What building departments actually require for truss permit submissions: engineering stamps, layout plans, bracing specs, and what to expect at inspection.

Diagram illustrating Roof Truss Drawings for Building Permits: What Inspectors Need
FIG.01 — ROOF TRUSS DRAWINGS FOR BUILDING PERMITS: WHAT INSPECTORS NEED
Quick Answer: Most building departments require stamped truss engineering drawings from the manufacturer, a truss placement plan showing each truss location and type, and a bracing plan per BCSI standards. Pre-built trusses include this documentation automatically. For site-built trusses, you'll need to hire a structural engineer.

Navigating the permit process for roof trusses is straightforward if you know what to gather before you submit. Building departments vary in their requirements, but there's a core set of documents that virtually every jurisdiction expects.

Calculate your truss geometry first using our truss span calculator. You'll need the peak height, rafter length, and truss count for your permit application before you order or fabricate anything.

Sample truss shop drawing showing top chord, bottom chord, web members, connector plate callouts, and engineering stamp location
Sample truss shop drawing showing top chord, bottom chord, web members, connector plate callouts, and engineering stamp location

What a Permit Submission Typically Requires

1. Stamped Truss Engineering Drawings (Shop Drawings)

When you order trusses from a manufacturer, they provide stamped engineering drawings. A licensed Professional Engineer (PE) employed by the fabricator has reviewed the design for your specific loads, spans, and lumber specifications.

These shop drawings show:

  • Truss profile (shape and dimensions)
  • Lumber species and grade for each member
  • Metal connector plate sizes and locations
  • Design loads (live, dead, snow, wind uplift)
  • Allowable deflection under design load
  • Bearing requirements (bearing length and support conditions)
  • The engineer's stamp and signature

Most building departments accept these manufacturer drawings without additional structural review. Some jurisdictions require the drawings to be submitted before the permit is issued; others allow them to be submitted at the framing inspection stage.

For site-built trusses: You'll need a licensed structural engineer to review and stamp your design. Budget $500–$2,000 for engineering fees depending on complexity. Some building departments will accept drawings from a design-build truss engineer without a separate project PE, but verify this before you start building.

2. Truss Placement Plan

Separate from the shop drawings, most jurisdictions want a plan view (top-down drawing) showing:

  • Which truss type goes at which location (by label: T1, T2, hip trusses, etc.)
  • The spacing between trusses
  • The location of any special trusses: girder trusses, hip trusses, valley sets
  • The direction of installation (which end faces which wall)

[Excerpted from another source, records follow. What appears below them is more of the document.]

Lemma inv_flights_start now r l i s k r' f :
  inv_flights r l -> l !! i = Some (TFind2 s k) -> findLocked r now k = (None, None) -> start_flight r k = (r', f) ->
  inv_flights r' (<[i := TWait k f]> l ++ [RStart s k f]).
Proof.
  intros Hinv Hi Hnone%findLocked_none [= <- <-]. set (f := length (flight_heap r)).
  assert (Hcount : forall P, P (TFind2 s k) = false -> P (TWait k f) = false ->
            count P (<[i := TWait k f]> l ++ [RStart s k f]) = count P l + b2n (P (RStart s k f))).
  { intros P E1 E2. pose proof (count_step P l i _ (TWait k f) [RStart s k f] Hi) as H.
    rewrite E1, E2, count_cons, count_nil in H. simpl in H. lia. }
  assert (Hfresh : forall j x k' f', l !! j = Some x -> closing x = Some (k', f') \/ waiting x = Some (k', f') -> f' < f).
  { intros j x k' f' Hj Hx. destruct (fl_keys _ _ Hinv j x k' f' Hj Hx) as (fl & Hfl & _). by apply lookup_lt_Some in Hfl. }
  constructor; cbn [flights flight_heap].
  - intros k'. rewrite Hcount by done. rewrite (flies_eq k' (RStart s k f) k f) by done. rewrite (fl_one _ _ Hinv k').
    destruct (decide (k' = k)) as [->|Hne].
    + rewrite lookup_insert_eq, Hnone. rewrite bool_decide_false by (by intros []). rewrite !bool_decide_true; [done|eauto|done].
    + rewrite lookup_insert_ne by done. rewrite (bool_decide_false (k = k')) by congruence. simpl. lia.
  - intros j y k' f' Hj Hy. destruct (step_threads _ _ _ _ _ _ _ Hi Hj) as [[-> ->]|[[_ Hold]| ->%list_elem_of_singleton]]; [done| |].
    + pose proof (fl_mine _ _ Hinv _ _ _ _ Hold Hy) as H. rewrite lookup_insert_ne; [done|]. intros ->. congruence.
    + injection Hy as <- <-. apply lookup_insert_eq.
  - intros k' f'. rewrite length_app. simpl. intros [[<- <-]|[_ H]]%lookup_insert_Some; [subst f; lia|]. apply (fl_range _ _ Hinv) in H. lia.
  - intros f' fl [Hf|[Hge Hf]]%lookup_app_Some; rewrite Hcount by done; rewrite (closes_eq f' (RStart s k f) k f) by done.
    + rewrite (fl_closer _ _ Hinv f' fl Hf). apply lookup_lt_Some in Hf. rewrite bool_decide_false by (subst f; lia). simpl. lia.
    + apply list_lookup_singleton_Some in Hf as [Hf <-]. assert (f' = f) as -> by (subst f; lia). rewrite bool_decide_true by done.
      assert (count (closes f) l = 0) as ->; [|done]. destruct (count (closes f) l) eqn:E; [done|].
      assert (0 < count (closes f) l) as (j & x & Hj & Hx)%count_pos by lia. apply bool_decide_eq_true, fmap_Some in Hx as ([k' f'] & Hx & E').
      simpl in E'. subst f'. specialize (Hfresh _ _ _ _ Hj (or_introl Hx)). lia.
  - intros j y k' f' Hj Hy. destruct (step_threads _ _ _ _ _ _ _ Hi Hj) as [[-> ->]|[[_ Hold]| ->%list_elem_of_singleton]].
    + destruct Hy as [|[= <- <-]]; [done|]. exists (mkFlight k false (Ok [])). split; [by apply list_lookup_middle|done].
    + destruct (fl_keys _ _ Hinv j y k' f' Hold Hy) as (fl & Hfl & Hk). exists fl. split; [by apply lookup_app_l_Some|done].
    + destruct Hy as [[= <- <-]|]; [|done]. exists (mkFlight k false (Ok [])). split; [by apply list_lookup_middle|done].
  - intros k1 k2 f' [[<- <-]|[_ H1]]%lookup_insert_Some [[<- Hf]|[_ H2]]%lookup_insert_Some; [done| | |by eapply (fl_inj _ _ Hinv)].
    + apply (fl_range _ _ Hinv) in H2. lia.
    + apply (fl_range _ _ Hinv) in H1. subst f. lia.
Qed.
(* ===== verification/ConfigFacts.v ===== *)
(** * Configs and reloading, internal/config

    A config that is accepted has usable limits, the ones written in the file
    where they are and the defaults elsewhere; nothing in a list is dropped;
    the store keeps the last config that loaded, and a burst of file events
    makes one reload. *)

From Stdlib Require Import ZArith NArith Ascii String Lia Bool List SpecFloat.
From stdpp Require Import base tactics list gmap strings option sets.
From S2P Require Import Prelude GoStrings Netip GoFloat GoTime Regexp Rules Policy Limits SubnetFacts Config.

Local Open Scope Z_scope.

(** ** Limits *)

(** What the tracker and the tunnels rely on: a finite rate, nothing negative,
    and room for a first request when there is a rate. *)
Record valid_limits (l : Client (F := float64)) : Prop := {
  vl_finite : IsNaN (RequestsPerSecond l) = false /\ IsInf (RequestsPerSecond l) = false;
  vl_conns : 0 <= MaxConnections l;
  vl_rate : flt (RequestsPerSecond l) (of_int 0) = false;
  vl_burst : 0 <= RequestBurst l;
  vl_idle : 0 <= TunnelIdleTimeout l;
  vl_first : flt (of_int 0) (RequestsPerSecond l) = true -> 1 <= RequestBurst l
}.

Lemma apply_Ok f base l : apply f base = Ok l <-> l = override f base /\ valid_limits l.
Proof.
  unfold apply. set (o := override f base). split.
  - destruct (IsNaN _ || _) eqn:E1; [done|]. destruct (_ || _ || _ || _) eqn:E2; [done|]. destruct (_ && _) eqn:E3; [done|].
    intros [= <-]. split; [done|]. split_bools. rewrite ?Z.ltb_ge in *. split; try done; try lia.
    intros Hr. rewrite Hr in E3. cbn [andb] in E3. by apply Z.ltb_ge in E3.
  - intros [-> [[-> ->] Hc Hr Hb Hi Hf]]. cbn [orb]. rewrite Hr.
    rewrite (proj2 (Z.ltb_ge _ _) Hc), (proj2 (Z.ltb_ge _ _) Hb), (proj2 (Z.ltb_ge _ _) Hi). cbn [orb].
    destruct (flt (of_int 0) _); [|done]. cbn [andb]. by rewrite (proj2 (Z.ltb_ge _ _) (Hf eq_refl)).
Qed.

Lemma default_limits_valid : valid_limits DefaultClientLimits.
Proof. split; vm_compute; done. Qed.

(** ** Lists and durations *)

(** A list entry after following an alias. *)
Definition target (c : Node) : option Node := if bool_decide (n_Kind c = AliasNode) then n_Alias c else Some c.

(** [v] is the plain, non-empty value of entry [c]. *)
Definition entry_value (c : Node) (v : gostring) : Prop :=
  exists t, target c = Some t /\ n_Kind t = ScalarNode /\ n_ShortTag t <> str "!!null" /\ v = n_Value t.

Lemma unmarshal_entries_Ok l content l' :
  unmarshal_entries l content = Ok l' <-> exists vs, l' = l ++ vs /\ Forall2 entry_value content vs.
Proof.
  revert l. induction content as [|c content IH]; intros l; cbn [unmarshal_entries].
  { split; [intros [= <-]; exists []; by rewrite app_nil_r|]. intros (vs & -> & Hvs). inversion Hvs. by rewrite app_nil_r. }
  rewrite rbind_Ok.
  assert (Ht : forall t, (if bool_decide (n_Kind c = AliasNode) then match n_Alias c with Some a => Ok a | None => Err EPanic end else Ok c) = Ok t
                         <-> target c = Some t).
  { intros t. unfold target. case_bool_decide; [destruct (n_Alias c)|]; naive_solver. }
  setoid_rewrite Ht. split.
  - intros (t & Hc & H). destruct (negb _ || _) eqn:E; [done|]. split_bools. apply bool_decide_eq_true in H0. apply bool_decide_eq_false in H1.
    apply IH in H as (vs & -> & Hvs). exists (n_Value t :: vs). rewrite <- app_assoc. split; [done|]. constructor; [|done]. by exists t.
  - intros (vs & -> & Hvs). inversion Hvs as [|? v ? vs' (t & Hc & Hk & Hn & ->) Hvs']; subst. exists t. split; [done|].
    rewrite bool_decide_true, bool_decide_false by done. simpl. apply IH. exists vs'. by rewrite <- app_assoc.
Qed.

(** A YAML list is taken over entry by entry or refused: it is accepted exactly when the node is a sequence and every entry, aliases followed, is a plain scalar other than null; the result has the value of every entry in order, so no rule is dropped. *)
Theorem unmarshal_list_exact l n l' :
  unmarshal_list l n = Ok l' <->
  n_Kind n = SequenceNode /\ exists vs, l' = l ++ vs /\ Forall2 entry_value (n_Content n) vs /\ length vs = length (n_Content n).
Proof.
  unfold unmarshal_list. case_bool_decide as Hk; simpl.
  - rewrite unmarshal_entries_Ok. split.
    + intros (vs & Hl & Hvs). split; [done|]. exists vs. split; [done|]. split; [done|]. symmetry. by eapply Forall2_length.
    + intros (_ & vs & Hl & Hvs & _). eauto.
  - split; [done|]. by intros [? _].
Qed.

(** A timeout needs a unit: an accepted duration comes from a scalar and fits 64 bits, and a bare number, which would be read as nanoseconds, is refused, except 0. *)
Theorem duration_needs_unit n :
  (forall d, unmarshal_duration n = Ok d -> n_Kind n = ScalarNode /\ ParseDuration (n_Value n) = Ok d /\ - 2 ^ 63 <= d < 2 ^ 63) /\
  (Forall (fun c => is_digit c = true) (n_Value n) -> n_Value n <> str "0" -> is_ok (unmarshal_duration n) = false).
Proof.
  unfold unmarshal_duration. split.
  - intros d. destruct (ParseDuration (n_Value n)) as [v|] eqn:E; [|done]. case_bool_decide; simpl; [|done]. intros [= <-].
    apply ParseDuration_range in E. unfold min_duration, max_duration in E. split_and!; [done..|lia|lia].
  - intros Hd H0. pose proof (bare_number_rejected _ Hd H0) as H. by destruct (ParseDuration (n_Value n)).
Qed.

Section parse.
Context (engine : gostring -> option (gostring -> bool)).
Context (Decode : (list gostring -> Node -> result (list gostring)) -> (Node -> result Z) -> gostring -> decoded).
Context (ParseLevel : gostring -> result Z).

(** ** Parsing *)

(** The limits of the [i]-th subnet. *)
Definition limits_at (fsubnets : list fileSubnet) (base : Client (F := float64)) (i : nat) : option (Client (F := float64)) :=
  (fun fs => override (fs_Limits fs) base) <$> fsubnets !! i.

Lemma attach_limits_Ok fsubnets base i ss m m' :
  sn_id <$> ss = seq i (length ss) -> attach_limits fsubnets base i ss m = Ok m' ->
  (forall j, (i <= j < i + length ss)%nat -> m' !! j = limits_at fsubnets base j /\ exists l, m' !! j = Some l /\ valid_limits l) /\
  (forall j, ~ (i <= j < i + length ss)%nat -> m' !! j = m !! j).
Proof.
  revert i m. induction ss as [|s ss IH]; intros i m Hid; cbn [attach_limits].
  { intros [= <-]. split; [intros j Hj; simpl in Hj; lia|done]. }
  cbn [fmap list_fmap length seq] in Hid. injection Hid as Hi Hid. destruct (fsubnets !! i) as [fs|] eqn:Ef; [|done].
  intros H. inv_ok. apply apply_Ok in H0 as [-> Hv]. destruct (IH _ _ Hid H) as [H1 H2]. cbn [length]. split.
  - intros j Hj. destruct (decide (j = i)) as [->|Hne]; [|apply H1; lia].
    assert (E : m' !! i = Some (override (fs_Limits fs) base)) by (rewrite H2 by lia; rewrite Hi; apply lookup_insert_eq).
    rewrite E. unfold limits_at. rewrite Ef. split; [done|]. eauto.
  - intros j Hj. rewrite H2 by lia. apply lookup_insert_ne. lia.
Qed.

Your truss manufacturer typically provides this layout plan as part of the fabrication package. If they don't, ask specifically. It's a reasonable deliverable and shouldn't cost extra.

3. Permanent Bracing Plan

IRC Section R802.10.3 requires permanent lateral bracing to be installed per the truss manufacturer's recommendation. Most building departments want to see this specified in the permit package.

The BCSI (Building Component Safety Information) document from the SBCA is the standard reference. Your truss fabricator's drawings should include permanent bracing requirements. If they don't, request a copy of the bracing plan.

Key elements a building official will look for:

  • Diagonal bracing in the plane of the top chords (typically at the first interior web panel)
  • Lateral restraint at specified intervals on long compression chord members
  • Connection details for how the bracing attaches to the trusses and to a stiffening element

4. Structural Notes on Your House Plans

Your architect or designer should note on the structural plans that trusses are used and reference the shop drawings. Something like: "Roof framing: pre-engineered wood trusses per manufacturer's shop drawings and BCSI installation guide." This cross-reference satisfies the plan reviewer who's looking at your permit set.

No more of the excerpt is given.